Others point out that a successful visit to the movie theater has less to do with your child reaching a specific age and more to do with your specific child. As Christine R. explains, "If [your child] can be quiet and sit still (so that she is not disturbing other people) and enjoy the movie, take her. If you have to leave during the middle of the movie, then leave." In other words, "you won't know until you try."
Here, Circle of Moms members share five tried and true strategies for making those attempts successful.
1. Have An Escape Plan
Be prepared to be distracted and for the possibility that you won't make it through to the credits, say Penny C. and Julie S.
Penny has been taking her daughters to the movies since they were about three, and while "they have never been any trouble," she does make sure to sit near an exit, "just in case."
Julie points out that this is a better alternative than forcing an antsy kid to stay the course. "If [your child] gets bored, leave and don't stress yourself..."
2. Go When the Theater is Uncrowded
Ginny B. recommends avoiding packed theaters, in which people are not likely to feel indulgent towards a disruptive child, and in which your ability to make a quick escape will be compromised. "If you really feel unsure about it you could always wait until the movie has been out for a little while so it won't be so crowded."
For a new release, several moms recommend early showings, when the theater is less likely to be crowded and it is more likely that there will be other kids in the audience. As Laura S. explains, "go to the earliest showing your theater offers. Make it around the time the movie is released (same week). You're more likely to have a theater full of kids, and then it's not such a big deal if your son makes noise. Definitely don't go to a night movie when a lot of adults will be there."
Some theaters offer special shows just for parents with young children.
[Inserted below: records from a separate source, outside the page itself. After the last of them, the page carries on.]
Section Visible.
Context (s : AuthStore) (fn : SharingLookup).
Context (all : list ConnectionVisibilityInfo).

(** The sharing lookup and the lister read the same connections. *)
Hypothesis (Hviews : forall c sh ow,
  fn c = Ok (sh, ow) <->
  {| info_ID := c; info_IsShared := sh; info_OwnerUsername := ow |} ∈ all).

Let rc : option RBACChecker :=
  NewRBACCheckerWithSharing (Some (healthy_store s)) (Some fn).

Definition listed (out : result (list Z * bool)) (c : Z) : Prop :=
  exists ids everything, out = Ok (ids, everything) /\ (everything = true \/ c ∈ ids).

Lemma can_access_some ctx c :
  fst (CanAccessConnection rc ctx c) = true <->
  is_Some (access_level (db s) (Some fn) ctx c).
Proof.
  destruct (CanAccessConnection_decides rc (healthy_store s) ctx c eq_refl) as [_ H].
  rewrite H by done. simpl.
  destruct (access_level _ _ _ _); simpl; split; eauto; [done|by intros []].
Qed.

Lemma token_scope_read tok :
  GetTokenScope (healthy_store s) tok = Ok (token_scope (db s) tok) /\
  token_exists (db s) tok = true \/
  (exists e, GetTokenScope (healthy_store s) tok = Err e) /\
  token_exists (db s) tok = false.
Proof.
  destruct (token_exists (db s) tok) eqn:Ht.
  - left. split; [|done]. by apply (reads_scope (healthy_store s)).
  - right. split; [|done]. by apply (scope_reads_missing (healthy_store s)).
Qed.

Lemma token_scope_connections tok ts :
  token_scope (db s) tok = Some ts ->
  Connections ts = scope_connections (db s) tok.
Proof. unfold token_scope. split_ifs; by intros [= <-]. Qed.

Lemma token_scope_none tok :
  token_scope (db s) tok = None -> scope_connections (db s) tok = [].
Proof.
  unfold token_scope. destruct (scope_connections (db s) tok); [done|].
  by split_ifs.
Qed.

(** The connections the rule adds from the listing are those it admits. *)
Lemma listing_rule ctx privs c :
  c <> ConnectionIDAll ->
  (exists info, info ∈ all /\ info_ID info = c /\
    is_Some (connectionAccessRule
      {| owned := owns ctx (info_OwnerUsername info);
         shared := info_IsShared info;
         restricted := bool_decide (info_ID info ∈
           (list_to_set (map cp_connection
              (filter (fun r => cp_connection r <> ConnectionIDAll)
                      (connection_privileges (db s)))) : gset Z)) |}
      privs (info_ID info))) <->
  exists sh ow, fn c = Ok (sh, ow) /\
    is_Some (connectionAccessRule
      {| owned := owns ctx ow; shared := sh;
         restricted := restricted_by_group (db s) c |} privs c).
Proof.
  intros Hc.
  assert (bool_decide (c ∈ (list_to_set (map cp_connection
     (filter (fun r => cp_connection r <> ConnectionIDAll)
        (connection_privileges (db s)))) : gset Z)) =
     restricted_by_group (db s) c) as Hr.
  { apply eq_true_iff_eq. rewrite bool_decide_eq_true, elem_of_list_to_set.
    unfold restricted_by_group. rewrite existsb_exists, (list_elem_of_fmap cp_connection).
    setoid_rewrite list_elem_of_filter. setoid_rewrite Z.eqb_eq.
    setoid_rewrite <- list_elem_of_In. naive_solver. }
  split.
  - intros ([i sh ow] & Hin & Hi & Hrule). simpl in *. subst i.
    rewrite Hr in Hrule. exists sh, ow. split; [by apply Hviews|done].
  - intros (sh & ow & Hf & Hrule). apply Hviews in Hf. eexists. split; [done|].
    simpl. rewrite Hr. done.
Qed.

(** A connection is admitted to a listing exactly when the rule, applied to
    the caller's whole map, admits it and its token does. *)
Lemma opens_iff ctx c :
  ctx_isSuperuser ctx = false -> tokenContextIncomplete ctx = false ->
  is_Some (access_level (db s) (Some fn) ctx c) <->
  (exists sh ow, fn c = Ok (sh, ow) /\
    is_Some (connectionAccessRule
      {| owned := owns ctx ow; shared := sh;
         restricted := restricted_by_group (db s) c |}
      (if ctx_userID ctx =? 0 then ∅ else user_conns (db s) (ctx_userID ctx)) c)) /\
  (ctx_tokenID ctx <= 0 \/
   (token_exists (db s) (ctx_tokenID ctx) = true /\
    is_Some (conn_scope (db s) (ctx_tokenID ctx) c))).
Proof.
  intros Hsu Hinc. unfold access_level, owner_level, token_cap.
  rewrite Hsu, Hinc. unfold connection_facts.
  destruct (fn c) as [[sh ow]|e]; simpl;
    [|split; [by intros []|intros [(? & ? & [=] & _) _]]].
  assert (forall P, (exists sh0 ow0, @Ok auth_error _ (sh, ow) = Ok (sh0, ow0) /\
    P sh0 ow0) <-> P sh ow) as Hex by naive_solver.
  rewrite (Hex (fun sh ow => is_Some (connectionAccessRule
      {| owned := owns ctx ow; shared := sh;
         restricted := restricted_by_group (db s) c |}
      (if ctx_userID ctx =? 0 then ∅ else user_conns (db s) (ctx_userID ctx)) c))).
  destruct (connectionAccessRule _ _ _) as [l|]; [|split; [by intros []|by intros [[] _]]].
  destruct (Z.leb_spec (ctx_tokenID ctx) 0); [naive_solver|].
  destruct (token_exists _ _); [|split; [by intros []|naive_solver lia]].
  destruct (conn_scope _ _ _) as [sl|]; (split; intros Hx).
  - split; [by eauto|]. right. by eauto.
  - by eauto.
  - by destruct Hx.
  - destruct Hx as [_ [?|[_ []]]]; [lia|done].
Qed.

(** The map the report gives for the connections of a caller that is not a
    superuser. *)
Lemma or_empty_conns u :
  or_empty (GetUserConnectionPrivileges (healthy_store s) u) = user_conns (db s) u.
Proof. by rewrite (proj2 (reads_conns (healthy_store s) u)). Qed.

(** The listing of a caller that is not a superuser. *)
Definition listing_of (ctx : Context) (r : gmap Z string)
    (scope : option TokenScope) : result (list Z * bool) :=
  if bool_decide (is_Some (r !! ConnectionIDAll)) then Ok ([], true)
  else
    let! seen :=
      (let! restrictedIDs := RestrictedConnectionIDs (healthy_store s) in
       Ok (foldl (add_listed ctx restrictedIDs r) (dom r) all)) in
    Ok (elements (match scope with
                  | Some ts =>
                      if 0 <? ctx_tokenID ctx
                      then filter (fun c => InScope ts c = true) seen
                      else seen
                  | None => seen
                  end : gset Z), false).

(** The listing once the map [r] and the scope it was narrowed by are
    known. *)
Lemma visible_listing ctx c r scope :
  c <> ConnectionIDAll ->
  listed (listing_of ctx r scope) c <->
  is_Some (r !! ConnectionIDAll) \/
  ((is_Some (r !! c) \/
    exists sh ow, fn c = Ok (sh, ow) /\
      is_Some (connectionAccessRule
        {| owned := owns ctx ow; shared := sh;
           restricted := restricted_by_group (db s) c |} r c)) /\
   (forall ts, scope = Some ts -> 0 < ctx_tokenID ctx -> InScope ts c = true)).
Proof.
  intros Hc. rewrite <- listing_rule by done. unfold listing_of.
  destruct (bool_decide_reflect (is_Some (r !! ConnectionIDAll))) as [Hw|Hw].
  { split; [auto|]. intros _. eexists _, _. eauto. }
  change (RestrictedConnectionIDs (healthy_store s)) with
    (Ok (E := auth_error) (list_to_set (map cp_connection
      (filter (fun r => cp_connection r <> ConnectionIDAll)
         (connection_privileges (db s)))) : gset Z)).
  cbn [rbind].
  set (seen := foldl _ _ _).
  assert (c ∈ seen <-> is_Some (r !! c) \/ exists info, info ∈ all /\
    info_ID info = c /\ is_Some (connectionAccessRule
      {| owned := owns ctx (info_OwnerUsername info);
         shared := info_IsShared info;
         restricted := bool_decide (info_ID info ∈
           (list_to_set (map cp_connection
              (filter (fun r => cp_connection r <> ConnectionIDAll)
                      (connection_privileges (db s)))) : gset Z)) |}
      r (info_ID info))) as Hseen.
  { unfold seen. by rewrite add_listed_fold, elem_of_dom. }
  rewrite <- Hseen. unfold listed.
  transitivity (c ∈ (match scope with
                     | Some ts => if 0 <? ctx_tokenID ctx
                                  then filter (fun c => InScope ts c = true) seen
                                  else seen
                     | None => seen
                     end : gset Z)).
  { split.
    - intros (ids & b & [= <- <-] & [?|Hin]); [done|]. by apply elem_of_elements in Hin.
    - intros Hin. eexists _, _. split; [done|]. right. by apply elem_of_elements. }
  destruct scope as [ts|]; [|naive_solver].
  destruct (Z.ltb_spec 0 (ctx_tokenID ctx)); [|naive_solver lia].
  rewrite elem_of_filter. naive_solver.
Qed.

(** The rule reads the map only through what it resolves. *)
Lemma rule_same facts m1 m2 c :
  (is_Some (resolveConnectionAccess m1 c) <->
   is_Some (resolveConnectionAccess m2 c)) ->
  is_Some (connectionAccessRule facts m1 c) <->
  is_Some (connectionAccessRule facts m2 c).
Proof. intros H. by rewrite !rule_some, H. Qed.

(** Resolving through the connection itself or through the wildcard. *)
Lemma live_rule m facts c :
  (is_Some (m !! c) \/ is_Some (m !! ConnectionIDAll)) ->
  is_Some (connectionAccessRule facts m c).
Proof. intros H. apply rule_some. right. right. by apply resolve_some. Qed.

Lemma visible_unscoped ctx c m :
  c <> ConnectionIDAll -> is_ok (fn c) = true ->
  (is_Some (m !! ConnectionIDAll) \/
   (is_Some (m !! c) \/
    exists sh ow, fn c = Ok (sh, ow) /\
      is_Some (connectionAccessRule
        {| owned := owns ctx ow; shared := sh;
           restricted := restricted_by_group (db s) c |} m c))) <->
  exists sh ow, fn c = Ok (sh, ow) /\
    is_Some (connectionAccessRule
      {| owned := owns ctx ow; shared := sh;
         restricted := restricted_by_group (db s) c |} m c).
Proof.
  intros Hc Hok. destruct (fn c) as [[sh ow]|] eqn:Hf; [|done].
  split; [|auto]. intros [Hm|[Hm|?]]; [..|done]; exists sh, ow;
    (split; [done|]); apply live_rule; auto.
Qed.

Lemma VisibleConnectionIDs_session ctx :
  ctx_isSuperuser ctx = false -> tokenContextIncomplete ctx = false ->
  ctx_tokenID ctx <= 0 ->
  VisibleConnectionIDs rc ctx (Some (Ok all)) =
  listing_of ctx (if ctx_userID ctx =? 0 then ∅
                  else user_conns (db s) (ctx_userID ctx)) None.
Proof.
  intros Hsu Hinc Htok. unfold VisibleConnectionIDs, GetEffectivePrivileges.
  change (store_of rc) with (Some (healthy_store s)). cbn match.
  rewrite Hsu, Hinc, (proj2 (Z.ltb_ge 0 (ctx_tokenID ctx)) Htok).
  rewrite or_empty_conns. destruct (ctx_userID ctx =? 0); reflexivity.
Qed.

Lemma VisibleConnectionIDs_token ctx :
  ctx_isSuperuser ctx = false -> tokenContextIncomplete ctx = false ->
  0 < ctx_tokenID ctx -> ctx_userID ctx <> 0 ->
  VisibleConnectionIDs rc ctx (Some (Ok all)) =
  match GetTokenScope (healthy_store s) (ctx_tokenID ctx) with
  | Err e => Err e
  | Ok None => listing_of ctx (user_conns (db s) (ctx_userID ctx)) None
  | Ok (Some ts) =>
      listing_of ctx (scope_connections_of ts (user_conns (db s) (ctx_userID ctx)))
        (Some ts)
  end.
Proof.
  intros Hsu Hinc Htok Hu. unfold VisibleConnectionIDs, GetEffectivePrivileges.
  change (store_of rc) with (Some (healthy_store s)). cbn match.
  rewrite Hsu, Hinc, (proj2 (Z.ltb_lt 0 (ctx_tokenID ctx)) Htok).
  rewrite or_empty_conns, (proj2 (Z.eqb_neq (ctx_userID ctx) 0) Hu).
  unfold listing_of. rewrite (proj2 (Z.ltb_lt 0 (ctx_tokenID ctx)) Htok).
  destruct (GetTokenScope _ _) as [[ts|]|e]; reflexivity.
Qed.

Lemma superuser_visible ctx c :
  ctx_isSuperuser ctx = true -> tokenContextIncomplete ctx = false ->
  c <> ConnectionIDAll -> is_ok (fn c) = true ->
  listed (VisibleConnectionIDs rc ctx (Some (Ok all))) c <->
  is_Some (access_level (db s) (Some fn) ctx c).
Proof.
  intros Hsu Hinc Hc Hok.
  unfold VisibleConnectionIDs, access_level, owner_level, token_cap.
  change (store_of rc) with (Some (healthy_store s)). cbn match.
  rewrite Hsu, Hinc, Hok. unfold superuserVisibleConnectionIDs, listed.
  destruct (Z.leb_spec (ctx_tokenID ctx) 0) as [|Htok]; [naive_solver|].
  destruct (token_scope_read (ctx_tokenID ctx)) as [[-> ->]|[[e ->] ->]]; simpl;
    [|split; [naive_solver|by intros []]].
  transitivity (is_Some (conn_scope (db s) (ctx_tokenID ctx) c));
    [|destruct (conn_scope _ _ _); split; eauto; by intros []].
  destruct (token_scope (db s) (ctx_tokenID ctx)) as [ts|] eqn:Hts.
  - apply token_scope_connections in Hts.
    rewrite <- (InScope_conn_scope _ _ ts c Hts). unfold InScope.
    destruct (is_nil (Connections ts)); [simpl; naive_solver|].
    rewrite existsb_exists. setoid_rewrite orb_true_iff. setoid_rewrite Z.eqb_eq.
    setoid_rewrite <- list_elem_of_In.
    destruct (scopeHasConnectionWildcard ts) eqn:Hw; simpl.
    + apply has_wildcard_spec in Hw. naive_solver.
    + apply not_true_iff_false in Hw. rewrite has_wildcard_spec in Hw. split.
      * intros (ids & b & [= <- <-] & [?|Hin]); [done|].
        apply (list_elem_of_fmap ConnectionID) in Hin as (sc & -> & ?). eauto.
      * intros (sc & Hin & [<-|Hz]); [|naive_solver]. eexists _, _. split; [done|].
        right. apply (list_elem_of_fmap ConnectionID). eauto.
  - apply token_scope_none in Hts. unfold conn_scope. rewrite Hts. simpl.
    naive_solver.
Qed.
Jocelyn S. has found a "Stars and Strollers" event at her local theater. "The volume is lower and there are more lights on and you can bring your strollers in," she says. "I've heard of some groups out there who organize a movie and all the moms and their kids go together."
3. Pack Snacks
When a member named Nicky took her three-year-old to a movie theater for the first time it went better than anticipated, and the key seems to have been food breaks: "I swear we made at least three trips to the conssesion stand for snacks," she laughs.
It's no surprise then that several moms suggest bringing and offering frequent snacks or other attention diverting items, like a favorite stuffed animal or blanket, to keep your child from hopping out of his seat. On Jen B.'s first try, which went well, she brought lots of snacks and drinks. "We had to get up a few times, but it wasn't too bad."
4. Pick the Right Flick
It's just not a good idea to bring a preschooler to the potential Oscar winning docudrama you're dying to see. As Sabrina C. shares, "If it is animated and something kids will be at, then go for it. . . . I wanted to take my kids to the Twilight series but I didn't because I wouldn't want another adult to do that and ruin it for me."
Many moms echo this point, explaining that your child will be much more likely to focus for the duration if he's enjoying the movie. "Make sure it is a movie he will like — mostly animated," says Lynda B., and don't pick something that will scare or baffle him.
Another bonus of kids' movies, as Julia S. points out, is that the parents in the audience usually cut one another some slack: "Most other parents understand [that] if it is a children's movie some children will get excited and not sit still."
5. Do a Test Drive at Home
Practice makes perfect. And if a preschooler can't sit through an entire flick at home, it isn't going to happen at the movie theater, says Lynda B. "My son was three when he first went to a movie and he loved it," she says. "Prior to that he could not really sit still through a movie at home. But three was the turning point for him."
Do you take your preschooler to the movies?